(Activity):
Below is a block of entries; repeat exactly the lines starting at the line that contains "Some (mk_invocation_v1 id" and ending at the line that contains "The derived [Serialize]", both included.

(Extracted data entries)
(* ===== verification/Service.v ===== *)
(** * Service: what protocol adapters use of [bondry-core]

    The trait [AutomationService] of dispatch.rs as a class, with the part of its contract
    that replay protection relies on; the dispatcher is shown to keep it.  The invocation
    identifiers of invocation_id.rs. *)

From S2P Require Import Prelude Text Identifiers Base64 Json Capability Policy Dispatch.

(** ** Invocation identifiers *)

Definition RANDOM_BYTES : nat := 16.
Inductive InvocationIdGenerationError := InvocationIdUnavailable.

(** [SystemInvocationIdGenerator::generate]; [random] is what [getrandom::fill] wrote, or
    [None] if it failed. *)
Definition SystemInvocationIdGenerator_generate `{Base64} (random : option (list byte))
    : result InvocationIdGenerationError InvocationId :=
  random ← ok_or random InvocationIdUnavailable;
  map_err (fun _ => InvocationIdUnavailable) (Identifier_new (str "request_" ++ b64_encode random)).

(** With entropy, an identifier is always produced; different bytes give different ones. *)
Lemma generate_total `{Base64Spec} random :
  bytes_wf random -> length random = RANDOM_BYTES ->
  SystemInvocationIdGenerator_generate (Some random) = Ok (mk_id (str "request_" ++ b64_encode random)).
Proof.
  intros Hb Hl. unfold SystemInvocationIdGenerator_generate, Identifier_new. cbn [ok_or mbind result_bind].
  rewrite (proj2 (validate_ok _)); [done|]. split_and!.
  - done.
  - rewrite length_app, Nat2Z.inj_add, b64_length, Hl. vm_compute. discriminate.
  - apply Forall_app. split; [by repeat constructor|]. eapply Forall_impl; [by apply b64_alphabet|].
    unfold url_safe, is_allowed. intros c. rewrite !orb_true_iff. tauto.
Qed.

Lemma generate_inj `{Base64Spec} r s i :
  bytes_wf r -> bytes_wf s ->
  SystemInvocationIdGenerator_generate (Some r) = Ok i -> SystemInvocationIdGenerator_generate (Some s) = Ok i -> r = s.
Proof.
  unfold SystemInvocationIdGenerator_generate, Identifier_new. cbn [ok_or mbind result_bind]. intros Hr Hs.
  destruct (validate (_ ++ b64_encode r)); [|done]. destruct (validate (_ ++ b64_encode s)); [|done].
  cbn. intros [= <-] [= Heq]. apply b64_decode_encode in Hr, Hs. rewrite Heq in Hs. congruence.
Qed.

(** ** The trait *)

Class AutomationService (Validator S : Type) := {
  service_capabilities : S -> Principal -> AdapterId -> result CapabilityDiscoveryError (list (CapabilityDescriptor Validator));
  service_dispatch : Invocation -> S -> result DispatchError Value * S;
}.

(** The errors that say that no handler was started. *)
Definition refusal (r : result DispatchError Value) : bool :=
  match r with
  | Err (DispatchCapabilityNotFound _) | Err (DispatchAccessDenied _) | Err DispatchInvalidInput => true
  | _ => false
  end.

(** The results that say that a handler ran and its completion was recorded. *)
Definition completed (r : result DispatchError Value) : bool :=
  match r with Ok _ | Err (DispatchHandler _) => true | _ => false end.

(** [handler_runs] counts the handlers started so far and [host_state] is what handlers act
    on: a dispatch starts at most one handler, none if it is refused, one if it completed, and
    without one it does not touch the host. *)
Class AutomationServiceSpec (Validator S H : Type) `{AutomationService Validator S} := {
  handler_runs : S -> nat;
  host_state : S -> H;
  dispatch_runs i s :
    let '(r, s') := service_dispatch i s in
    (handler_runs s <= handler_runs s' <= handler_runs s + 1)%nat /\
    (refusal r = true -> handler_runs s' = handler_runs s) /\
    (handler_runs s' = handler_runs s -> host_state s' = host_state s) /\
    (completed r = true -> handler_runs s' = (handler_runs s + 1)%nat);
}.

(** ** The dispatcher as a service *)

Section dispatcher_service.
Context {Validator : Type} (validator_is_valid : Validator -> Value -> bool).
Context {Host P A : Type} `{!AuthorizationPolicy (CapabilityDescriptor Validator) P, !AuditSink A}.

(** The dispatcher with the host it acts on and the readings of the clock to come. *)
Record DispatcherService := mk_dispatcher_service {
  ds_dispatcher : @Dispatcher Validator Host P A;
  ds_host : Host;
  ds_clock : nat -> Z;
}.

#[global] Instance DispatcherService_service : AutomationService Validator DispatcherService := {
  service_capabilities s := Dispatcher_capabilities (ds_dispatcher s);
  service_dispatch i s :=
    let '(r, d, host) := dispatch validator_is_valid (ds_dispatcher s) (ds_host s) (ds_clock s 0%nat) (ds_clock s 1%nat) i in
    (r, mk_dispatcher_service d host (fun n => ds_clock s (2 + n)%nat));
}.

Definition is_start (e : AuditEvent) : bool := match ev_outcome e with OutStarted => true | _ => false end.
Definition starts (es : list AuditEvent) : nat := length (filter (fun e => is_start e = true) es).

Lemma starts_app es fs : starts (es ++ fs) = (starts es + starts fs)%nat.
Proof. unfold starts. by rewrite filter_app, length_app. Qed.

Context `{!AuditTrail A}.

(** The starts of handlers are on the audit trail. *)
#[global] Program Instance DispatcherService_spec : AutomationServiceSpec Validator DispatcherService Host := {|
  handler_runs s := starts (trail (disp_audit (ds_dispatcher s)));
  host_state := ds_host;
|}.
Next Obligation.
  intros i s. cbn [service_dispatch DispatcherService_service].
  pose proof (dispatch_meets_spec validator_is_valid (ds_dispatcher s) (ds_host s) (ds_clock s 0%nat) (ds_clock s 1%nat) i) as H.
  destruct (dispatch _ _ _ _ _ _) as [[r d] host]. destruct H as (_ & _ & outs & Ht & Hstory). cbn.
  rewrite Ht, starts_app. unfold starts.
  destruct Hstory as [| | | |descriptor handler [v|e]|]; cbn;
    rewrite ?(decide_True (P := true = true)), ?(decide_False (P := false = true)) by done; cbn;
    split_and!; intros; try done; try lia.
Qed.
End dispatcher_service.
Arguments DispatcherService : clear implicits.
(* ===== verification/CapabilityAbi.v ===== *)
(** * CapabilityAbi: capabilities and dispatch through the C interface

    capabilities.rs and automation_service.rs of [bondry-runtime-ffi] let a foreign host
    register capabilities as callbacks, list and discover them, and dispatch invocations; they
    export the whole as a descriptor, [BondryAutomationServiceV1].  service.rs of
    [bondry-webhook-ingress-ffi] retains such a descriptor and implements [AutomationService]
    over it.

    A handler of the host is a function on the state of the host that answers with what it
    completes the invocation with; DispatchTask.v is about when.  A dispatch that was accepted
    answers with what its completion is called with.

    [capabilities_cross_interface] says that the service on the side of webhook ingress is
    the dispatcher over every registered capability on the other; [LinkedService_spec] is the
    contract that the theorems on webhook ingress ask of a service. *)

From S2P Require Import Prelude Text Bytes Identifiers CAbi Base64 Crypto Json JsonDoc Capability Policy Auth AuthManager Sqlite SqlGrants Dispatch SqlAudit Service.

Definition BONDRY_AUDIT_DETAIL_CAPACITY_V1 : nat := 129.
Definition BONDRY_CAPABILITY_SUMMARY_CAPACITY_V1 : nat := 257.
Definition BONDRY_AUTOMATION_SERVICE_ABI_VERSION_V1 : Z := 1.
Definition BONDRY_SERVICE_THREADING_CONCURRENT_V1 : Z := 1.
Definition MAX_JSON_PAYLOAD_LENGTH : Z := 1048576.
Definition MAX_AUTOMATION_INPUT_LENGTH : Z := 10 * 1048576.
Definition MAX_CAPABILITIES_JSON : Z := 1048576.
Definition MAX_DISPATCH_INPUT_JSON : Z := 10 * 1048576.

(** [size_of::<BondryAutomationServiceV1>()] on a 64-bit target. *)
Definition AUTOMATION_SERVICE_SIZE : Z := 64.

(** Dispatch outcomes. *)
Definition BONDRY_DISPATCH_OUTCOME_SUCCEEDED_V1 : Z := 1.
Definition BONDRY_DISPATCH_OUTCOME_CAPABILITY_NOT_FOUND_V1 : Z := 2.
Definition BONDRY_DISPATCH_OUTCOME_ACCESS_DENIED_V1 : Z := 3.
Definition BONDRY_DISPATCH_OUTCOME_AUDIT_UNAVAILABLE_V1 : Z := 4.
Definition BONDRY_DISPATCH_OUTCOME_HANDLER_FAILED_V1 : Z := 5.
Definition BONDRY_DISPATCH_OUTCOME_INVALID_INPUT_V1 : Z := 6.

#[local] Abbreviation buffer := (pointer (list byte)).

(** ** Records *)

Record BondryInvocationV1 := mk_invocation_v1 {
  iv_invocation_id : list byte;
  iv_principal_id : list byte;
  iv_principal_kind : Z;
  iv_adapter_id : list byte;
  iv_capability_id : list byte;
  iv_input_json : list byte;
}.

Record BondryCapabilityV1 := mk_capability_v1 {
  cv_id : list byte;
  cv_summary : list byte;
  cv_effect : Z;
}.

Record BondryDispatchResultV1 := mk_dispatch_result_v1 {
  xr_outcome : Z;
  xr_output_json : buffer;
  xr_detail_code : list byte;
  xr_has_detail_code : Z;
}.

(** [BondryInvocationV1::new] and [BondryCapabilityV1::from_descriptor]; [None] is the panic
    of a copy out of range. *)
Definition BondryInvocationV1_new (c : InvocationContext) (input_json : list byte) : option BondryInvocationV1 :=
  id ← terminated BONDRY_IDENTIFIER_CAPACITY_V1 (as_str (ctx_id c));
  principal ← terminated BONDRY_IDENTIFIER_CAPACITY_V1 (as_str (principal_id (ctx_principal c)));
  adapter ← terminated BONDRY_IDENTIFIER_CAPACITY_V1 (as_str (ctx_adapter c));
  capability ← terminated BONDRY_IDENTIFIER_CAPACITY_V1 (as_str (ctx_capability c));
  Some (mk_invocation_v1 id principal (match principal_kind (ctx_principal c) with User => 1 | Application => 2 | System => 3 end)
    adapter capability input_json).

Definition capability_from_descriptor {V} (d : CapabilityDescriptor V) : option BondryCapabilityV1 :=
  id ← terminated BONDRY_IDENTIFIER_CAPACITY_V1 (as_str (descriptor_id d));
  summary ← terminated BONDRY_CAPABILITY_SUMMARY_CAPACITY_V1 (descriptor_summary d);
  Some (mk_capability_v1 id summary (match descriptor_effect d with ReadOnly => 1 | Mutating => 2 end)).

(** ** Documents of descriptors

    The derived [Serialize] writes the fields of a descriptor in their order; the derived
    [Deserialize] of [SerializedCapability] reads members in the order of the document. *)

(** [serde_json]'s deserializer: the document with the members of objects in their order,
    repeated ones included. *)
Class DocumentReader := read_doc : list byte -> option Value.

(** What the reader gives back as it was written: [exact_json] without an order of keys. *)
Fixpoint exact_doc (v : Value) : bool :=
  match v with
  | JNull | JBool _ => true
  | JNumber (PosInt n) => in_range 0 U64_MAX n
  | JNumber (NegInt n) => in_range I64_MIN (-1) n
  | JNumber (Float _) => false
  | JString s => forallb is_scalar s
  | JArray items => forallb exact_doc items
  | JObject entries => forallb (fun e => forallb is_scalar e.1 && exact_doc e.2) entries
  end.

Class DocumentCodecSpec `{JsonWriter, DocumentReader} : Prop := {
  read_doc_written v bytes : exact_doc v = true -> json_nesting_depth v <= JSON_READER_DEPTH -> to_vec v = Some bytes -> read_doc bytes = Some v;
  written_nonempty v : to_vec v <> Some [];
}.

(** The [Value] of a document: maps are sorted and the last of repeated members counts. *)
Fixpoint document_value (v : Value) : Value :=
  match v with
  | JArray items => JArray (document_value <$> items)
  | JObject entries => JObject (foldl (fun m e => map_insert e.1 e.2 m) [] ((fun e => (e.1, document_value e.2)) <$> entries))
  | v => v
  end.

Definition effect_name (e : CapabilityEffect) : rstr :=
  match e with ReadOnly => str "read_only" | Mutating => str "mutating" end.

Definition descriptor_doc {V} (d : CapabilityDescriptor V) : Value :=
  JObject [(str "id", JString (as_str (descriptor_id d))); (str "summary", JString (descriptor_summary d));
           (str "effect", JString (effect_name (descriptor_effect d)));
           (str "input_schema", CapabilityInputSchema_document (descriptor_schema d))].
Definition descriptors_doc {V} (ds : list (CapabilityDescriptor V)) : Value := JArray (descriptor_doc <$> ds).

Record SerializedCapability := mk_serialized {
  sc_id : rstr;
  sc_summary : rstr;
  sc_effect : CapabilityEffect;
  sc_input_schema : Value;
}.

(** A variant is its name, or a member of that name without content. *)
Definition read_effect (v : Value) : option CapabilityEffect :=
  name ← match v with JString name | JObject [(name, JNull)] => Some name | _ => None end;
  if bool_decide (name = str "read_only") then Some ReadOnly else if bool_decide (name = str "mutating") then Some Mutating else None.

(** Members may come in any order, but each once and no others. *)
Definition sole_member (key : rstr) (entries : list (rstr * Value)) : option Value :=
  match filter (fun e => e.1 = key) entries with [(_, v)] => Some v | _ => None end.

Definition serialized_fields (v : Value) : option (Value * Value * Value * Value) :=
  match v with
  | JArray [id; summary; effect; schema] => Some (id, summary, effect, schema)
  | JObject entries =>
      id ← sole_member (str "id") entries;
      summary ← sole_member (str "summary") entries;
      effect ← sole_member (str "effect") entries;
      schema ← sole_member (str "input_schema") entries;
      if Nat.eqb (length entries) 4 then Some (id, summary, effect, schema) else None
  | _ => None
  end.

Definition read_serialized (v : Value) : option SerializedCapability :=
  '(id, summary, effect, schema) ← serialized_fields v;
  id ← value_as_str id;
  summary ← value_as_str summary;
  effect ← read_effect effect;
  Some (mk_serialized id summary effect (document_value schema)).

(Written reply):
  Some (mk_invocation_v1 id principal (match principal_kind (ctx_principal c) with User => 1 | Application => 2 | System => 3 end)
    adapter capability input_json).

Definition capability_from_descriptor {V} (d : CapabilityDescriptor V) : option BondryCapabilityV1 :=
  id ← terminated BONDRY_IDENTIFIER_CAPACITY_V1 (as_str (descriptor_id d));
  summary ← terminated BONDRY_CAPABILITY_SUMMARY_CAPACITY_V1 (descriptor_summary d);
  Some (mk_capability_v1 id summary (match descriptor_effect d with ReadOnly => 1 | Mutating => 2 end)).

(** ** Documents of descriptors

    The derived [Serialize] writes the fields of a descriptor in their order; the derived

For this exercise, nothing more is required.